(Collected data entries)
====
Lemma ring_overflow_witness :
  exists b', write [1; 2; 3; 4; 5; 10] small_ring = Ret (b', 6) /\ contents b' = [5; 10].
Proof.
  destruct (ring_overflow small_ring [1; 2; 3; 4; 5; 10] small_ring_ok) as (b' & H1 & H2).
  - repeat constructor; unfold is_byte; lia.
  - cbn; lia.
  - exists b'. split; [exact H1|exact H2].
Defined.

Lemma encode_within_bounds_witness :
  exists buffer' n, encodeCommand ping [9; 9; 9; 9; 9; 9; 9; 9; 9] = Ret (buffer', Z.of_nat n) /\
    take n buffer' = [0; 10; 3; 1; 2; 255; 245].
Proof.
  destruct (encode_within_bounds ping [9; 9; 9; 9; 9; 9; 9; 9; 9] ping_ok) as (buffer' & n & H1 & _ & _ & H2).
  exists buffer', n. split; [exact H1|exact H2].
Defined.

Lemma packet_roundtrip_witness :
  exists b b', write [0; 10; 3; 1; 2; 255; 245; 77] (CircularBuffer.make 10) = Ret (b, 8) /\
    decodeCommand b false = Ret (mk Success 0 10 3 [1; 2; 255] 245 true Client, b') /\ contents b' = [77].
Proof.
  assert (H0 : ring_ok (CircularBuffer.make 10)) by (split; cbn; try lia; repeat constructor; unfold is_byte; lia).
  destruct (write_ok [0; 10; 3; 1; 2; 255; 245; 77] _ H0) as (b & Hw & Hb & _ & Hc);
    [cbn; lia|repeat constructor; unfold is_byte; lia|].
  destruct (packet_roundtrip ping [9; 9; 9; 9; 9; 9; 9; 9; 9] [0; 10; 3; 1; 2; 255; 245; 9; 9] 7 b [77])
    as (b' & H1 & _ & H2).
  - exact ping_ok.
  - reflexivity.
  - reflexivity.
  - repeat constructor; unfold is_byte; lia.
  - vm_compute. reflexivity.
  - discriminate.
  - exact Hb.
  - exact Hc.
  - exists b, b'. split; [exact Hw|]. split; [exact H1|exact H2].
Defined.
====
EXERCISE DIRECTIONS
The line containing "- exact ping_ok." marks the start; retype it and each line after it through the end of the records above, exactly.

RESPONSE FOR THIS EXERCISE
  - exact ping_ok.
  - reflexivity.
  - reflexivity.
  - repeat constructor; unfold is_byte; lia.
  - vm_compute. reflexivity.
  - discriminate.
  - exact Hb.
  - exact Hc.
  - exists b, b'. split; [exact Hw|]. split; [exact H1|exact H2].
Defined.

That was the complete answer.